A pregnant pause. Gabriela chews on her bottom lip, her eyes downcast.

“I do,” she says. “All the time.”

“We’re waking her up one day, aren’t we?”

“That’s the plan.”

It’s another thing Jean is afraid of, another thing that keeps him up at night. _Mom_.

What will she say? When she wakes up and sees her only son broken and bruised. What will she say? When she wakes up six hundred years past her due time, _cured_. What will she say? When the man she loved, the father to her children betrayed her trust-

They buried Ellen Ryder six hundred years ago. All her colleagues, her friends and family attended her three day wake in their villa in Malolos. They marched with her coffin from their villa to Barasoain Church.

She _died_.   

Gabriela smiles, genuine. She wants this. “Don’t worry, we’ll all be family again.”

“We will,” Jean agrees only because it’ll help him sleep at night.

\--

Dr. Jalarna Sarix is an asari therapist one of Dr. T’Perro’s acquaintances and the designated therapist in Ditaeon. A second-wave; Dr. T’Perro gave Jean her calling id when he told her he’s staying on Kadara.
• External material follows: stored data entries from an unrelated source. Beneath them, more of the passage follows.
(* ===== verification/MqPersist.v ===== *)
(** * The queue file ([src/mq_persist.c], [src/mq_persist.h])

    Saving the queue through a temporary file and a rename, reading it back with
    every record checked before any is enqueued, over a file system whose calls
    may each fail and which records every state it passes through. *)

From S2P Require Import Prelude.
From S2P Require Import CString.
From S2P Require Import MsgQueue.

(** ** Format *)

Definition MQ_PERSIST_MAGIC : bytes := $"MQPQUEUE".
Definition MQ_PERSIST_VERSION : Z := 1.
Definition MQ_PERSIST_HEADER_SIZE : Z := 20.
Definition MQ_PERSIST_RECORD_HEAD : Z := 8.

Definition MQ_PERSIST_OK : Z := 0.
Definition MQ_PERSIST_ERR_PATH : Z := -1.
Definition MQ_PERSIST_ERR_IO : Z := -2.
Definition MQ_PERSIST_ERR_FORMAT : Z := -3.
Definition MQ_PERSIST_ERR_FULL : Z := -4.
Definition MQ_PERSIST_ERR_NOFILE : Z := -5.

(** [PATH_MAX] of the C library (Linux). *)
Definition PATH_MAX : Z := 4096.

Definition le_put_u32 (value : Z) : bytes :=
  [chr (Z.land value 255); chr (Z.land (Z.shiftr value 8) 255);
   chr (Z.land (Z.shiftr value 16) 255); chr (Z.land (Z.shiftr value 24) 255)].

(** Reading past the end of the buffer is [None]. *)
Definition le_get_u32 (buf : bytes) (off : Z) : option Z :=
  do! b0 := buf !! Z.to_nat off;
  do! b1 := buf !! Z.to_nat (off + 1);
  do! b2 := buf !! Z.to_nat (off + 2);
  do! b3 := buf !! Z.to_nat (off + 3);
  Some (Z.lor (Z.lor (Z.lor (code b0) (Z.shiftl (code b1) 8)) (Z.shiftl (code b2) 16))
          (Z.shiftl (code b3) 24)).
Dr. Sarix doesn’t look up when Jean comes in. She knows it’s him. He visits her regularly.

She finishes typing on her terminal, and sits on the chair in front of Jean. She doesn’t ask; she folds her palms on her thighs and listens. He tells.

“Have I made a mistake?” Jean asks after he told Dr. Sarix about Gabriela’s adventures in the stars. He has made a lot of those recently, he just wants this one to be right.

“No, no, you haven’t,” she says, “I think it’s good that you chose to stay here.”

Jean buries his face in his hands. He grabs a fistful of hair, and makes a disgruntled noise.

“What’s wrong?”

“I’m supposed to be up there with her. I promised!” Jean’s voice is muffled by his hands. “Now, I’m stuck here on this rock because I was weak, a coward.”

Dr. Sarix lets his sobbing die down before she speaks.

“You made the right choice. Believe me, I did too when I was your age,” she presses her lips into a thin line. “In asari terms,” she adds.

“I was young with my own commando unit, and I was loved by everyone asari space,” she muses fondly. “I was the hero until I lost my commando unit on a routine mission.”

She exhales hard. “I ran. Disappeared from asari space. No one remembers my name, and for years I thought it was better if they didn’t.”

“But it’s through running that I healed, and hundreds of years later with several medical degrees, I’m here helping others.”

“So-” Jean bites his lip. His hands tremble. “So you’re saying this can fi- _help_ me? And I’ll be back on the Tempest in no time?”

“Yes,” she says, “or maybe, you can staying here too. Sitting pretty in your castle while your _boyfriend_ rules over the land.”

He hates being useless, he tells the doctor. He hates sitting around in Reyes’ apartment-their apartment, sipping tea while he waits. On the Tempest, Jean reads mission documents in-between planets. The mission is always important. Sometimes, he tinkers with his turret but he left that on the Tempest, along with his rifle.  

Even if he asks Gabriela to drop it off the next time she’s at the Kadara, Jean is unsure if he can look at it without hating himself.  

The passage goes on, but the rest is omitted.